* _Problem details_: These records must be written out again exactly.

Records shown section start

(* ===== verification/DebExtractProofs.v ===== *)
(** Proofs about [DebExtract]: regular files and directories are written below
    the root and never through a link, every change is on the list of
    installed files, and a rollback without failures takes exactly the listed
    paths away. *)

From S2P Require Import Prelude FaultProg RustPath DebExtract.
Open Scope Z_scope.
Open Scope omg_scope.

Implicit Types t : gmap (list (list Z)) Node.
Implicit Types p q d : list (list Z).
Implicit Types s : Extraction.

(** * Path resolution *)

#[local] Arguments walk : simpl never.

(** The path and everything above it are directories. *)
Definition real t p : Prop := forall q, q `prefix_of` p -> exists mode, t !! q = Some (NDir mode).

Definition parent p : list (list Z) := removelast p.

Lemma parent_snoc d name : parent (d ++ [name]) = d.
Proof. unfold parent. rewrite removelast_app by done. by rewrite app_nil_r. Qed.

Lemma snoc_parent p : p ≠ [] -> exists name, p = parent p ++ [name].
Proof. intros Hp. destruct (exists_last Hp) as (l & x & ->). exists x. by rewrite parent_snoc. Qed.

Lemma parent_prefix p : parent p `prefix_of` p.
Proof.
  destruct (decide (p = [])) as [->|Hp]; [done|]. destruct (snoc_parent p Hp) as [x Hx]. rewrite Hx at 2. by apply prefix_app_r.
Qed.

Lemma prefix_snoc q d name : q `prefix_of` d ++ [name] <-> q `prefix_of` d \/ q = d ++ [name].
Proof.
  split.
  - intros [k Hk]. destruct (decide (k = [])) as [->|Hn]; [right; by rewrite app_nil_r in Hk|left].
    destruct (exists_last Hn) as (k' & x & ->). rewrite app_assoc in Hk. apply app_inj_tail in Hk as [-> ->]. by exists k'.
  - intros [H| ->]; [by apply prefix_app_r|done].
Qed.

Lemma real_prefix t p q : real t p -> q `prefix_of` p -> real t q.
Proof. intros Hr Hq r Hrq. apply Hr. by etrans. Qed.

Lemma real_snoc t d name mode : real t d -> t !! (d ++ [name]) = Some (NDir mode) -> real t (d ++ [name]).
Proof. intros Hr Hn q [Hq| ->]%prefix_snoc; eauto. Qed.

Lemma real_self t p : real t p -> exists mode, t !! p = Some (NDir mode).
Proof. intros Hr. by apply Hr. Qed.

(** One step of a walk. *)
Lemma walk_nil links t d : walk links t d [] = Ok d.
Proof. by destruct links. Qed.

Lemma walk_cons links t d c cs :
  walk links t d (c :: cs) =
  match c with
  | RootDir => walk links t [] cs
  | CurDir => walk links t d cs
  | ParentDir => walk links t (removelast d) cs
  | Normal name =>
      match t !! (d ++ [name]) with
      | None => Err NotFound
      | Some (NDir _) => walk links t (d ++ [name]) cs
      | Some (NFile _ _) => if bool_decide (cs = []) then Ok (d ++ [name]) else Err NotADirectory
      | Some (NLink target) =>
          match links with O => Err TooManyLinks | S links => walk links t d (components target ++ cs) end
      end
  end.
Proof. destruct links, c; reflexivity. Qed.

(** Induction over the steps of a walk. *)
Lemma walk_ind (P : nat -> list (list Z) -> list Component -> Prop) t :
  (forall links d, P links d []) ->
  (forall links d cs, P links [] cs -> P links d (RootDir :: cs)) ->
  (forall links d cs, P links d cs -> P links d (CurDir :: cs)) ->
  (forall links d cs, P links (removelast d) cs -> P links d (ParentDir :: cs)) ->
  (forall links d name cs,
     (forall mode, t !! (d ++ [name]) = Some (NDir mode) -> P links (d ++ [name]) cs) ->
     (forall target n, t !! (d ++ [name]) = Some (NLink target) -> links = S n -> P n d (components target ++ cs)) ->
     P links d (Normal name :: cs)) ->
  forall links d cs, P links d cs.
Proof.
  intros Hnil Hroot Hcur Hup Hname. induction links as [|links IH]; intros d cs; revert d;
    (induction cs as [|[| | |name] cs IHc]; intros d; [auto..|]); apply Hname; auto; intros; simplify_eq; auto.
Qed.

Lemma walk_real links t d names cs :
  real t (d ++ names) -> walk links t d (map Normal names ++ cs) = walk links t (d ++ names) cs.
Proof.
  revert d; induction names as [|n names IH]; intros d Hr; simpl; [by rewrite app_nil_r|].
  assert (Hd : real t ((d ++ [n]) ++ names)) by (by rewrite <- app_assoc).
  destruct (Hd (d ++ [n])) as [mode Hm]; [by apply prefix_app_r|].
  rewrite walk_cons, Hm, IH by done. by rewrite <- app_assoc.
Qed.

Lemma follow_real t p : real t p -> follow_path t p = Ok p.
Proof.
  intros Hr. unfold follow_path. pose proof (walk_real MAXSYMLINKS t [] p [] Hr) as H.
  rewrite app_nil_r in H. by rewrite H, walk_nil.
Qed.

Records shown section end

* _Response_:
(* ===== verification/DebExtractProofs.v ===== *)
(** Proofs about [DebExtract]: regular files and directories are written below
    the root and never through a link, every change is on the list of
    installed files, and a rollback without failures takes exactly the listed
    paths away. *)

From S2P Require Import Prelude FaultProg RustPath DebExtract.
Open Scope Z_scope.
Open Scope omg_scope.

Implicit Types t : gmap (list (list Z)) Node.
Implicit Types p q d : list (list Z).
Implicit Types s : Extraction.

(** * Path resolution *)

#[local] Arguments walk : simpl never.

(** The path and everything above it are directories. *)
Definition real t p : Prop := forall q, q `prefix_of` p -> exists mode, t !! q = Some (NDir mode).

Definition parent p : list (list Z) := removelast p.

Lemma parent_snoc d name : parent (d ++ [name]) = d.
Proof. unfold parent. rewrite removelast_app by done. by rewrite app_nil_r. Qed.

Lemma snoc_parent p : p ≠ [] -> exists name, p = parent p ++ [name].
Proof. intros Hp. destruct (exists_last Hp) as (l & x & ->). exists x. by rewrite parent_snoc. Qed.

Lemma parent_prefix p : parent p `prefix_of` p.
Proof.
  destruct (decide (p = [])) as [->|Hp]; [done|]. destruct (snoc_parent p Hp) as [x Hx]. rewrite Hx at 2. by apply prefix_app_r.
Qed.

Lemma prefix_snoc q d name : q `prefix_of` d ++ [name] <-> q `prefix_of` d \/ q = d ++ [name].
Proof.
  split.
  - intros [k Hk]. destruct (decide (k = [])) as [->|Hn]; [right; by rewrite app_nil_r in Hk|left].
    destruct (exists_last Hn) as (k' & x & ->). rewrite app_assoc in Hk. apply app_inj_tail in Hk as [-> ->]. by exists k'.
  - intros [H| ->]; [by apply prefix_app_r|done].
Qed.

Lemma real_prefix t p q : real t p -> q `prefix_of` p -> real t q.
Proof. intros Hr Hq r Hrq. apply Hr. by etrans. Qed.

Lemma real_snoc t d name mode : real t d -> t !! (d ++ [name]) = Some (NDir mode) -> real t (d ++ [name]).
Proof. intros Hr Hn q [Hq| ->]%prefix_snoc; eauto. Qed.

Lemma real_self t p : real t p -> exists mode, t !! p = Some (NDir mode).
Proof. intros Hr. by apply Hr. Qed.

(** One step of a walk. *)
Lemma walk_nil links t d : walk links t d [] = Ok d.
Proof. by destruct links. Qed.

Lemma walk_cons links t d c cs :
  walk links t d (c :: cs) =
  match c with
  | RootDir => walk links t [] cs
  | CurDir => walk links t d cs
  | ParentDir => walk links t (removelast d) cs
  | Normal name =>
      match t !! (d ++ [name]) with
      | None => Err NotFound
      | Some (NDir _) => walk links t (d ++ [name]) cs
      | Some (NFile _ _) => if bool_decide (cs = []) then Ok (d ++ [name]) else Err NotADirectory
      | Some (NLink target) =>
          match links with O => Err TooManyLinks | S links => walk links t d (components target ++ cs) end
      end
  end.
Proof. destruct links, c; reflexivity. Qed.

(** Induction over the steps of a walk. *)
Lemma walk_ind (P : nat -> list (list Z) -> list Component -> Prop) t :
  (forall links d, P links d []) ->
  (forall links d cs, P links [] cs -> P links d (RootDir :: cs)) ->
  (forall links d cs, P links d cs -> P links d (CurDir :: cs)) ->
  (forall links d cs, P links (removelast d) cs -> P links d (ParentDir :: cs)) ->
  (forall links d name cs,
     (forall mode, t !! (d ++ [name]) = Some (NDir mode) -> P links (d ++ [name]) cs) ->
     (forall target n, t !! (d ++ [name]) = Some (NLink target) -> links = S n -> P n d (components target ++ cs)) ->
     P links d (Normal name :: cs)) ->
  forall links d cs, P links d cs.
Proof.
  intros Hnil Hroot Hcur Hup Hname. induction links as [|links IH]; intros d cs; revert d;
    (induction cs as [|[| | |name] cs IHc]; intros d; [auto..|]); apply Hname; auto; intros; simplify_eq; auto.
Qed.

Lemma walk_real links t d names cs :
  real t (d ++ names) -> walk links t d (map Normal names ++ cs) = walk links t (d ++ names) cs.
Proof.
  revert d; induction names as [|n names IH]; intros d Hr; simpl; [by rewrite app_nil_r|].
  assert (Hd : real t ((d ++ [n]) ++ names)) by (by rewrite <- app_assoc).
  destruct (Hd (d ++ [n])) as [mode Hm]; [by apply prefix_app_r|].
  rewrite walk_cons, Hm, IH by done. by rewrite <- app_assoc.
Qed.

Lemma follow_real t p : real t p -> follow_path t p = Ok p.
Proof.
  intros Hr. unfold follow_path. pose proof (walk_real MAXSYMLINKS t [] p [] Hr) as H.
  rewrite app_nil_r in H. by rewrite H, walk_nil.
Qed.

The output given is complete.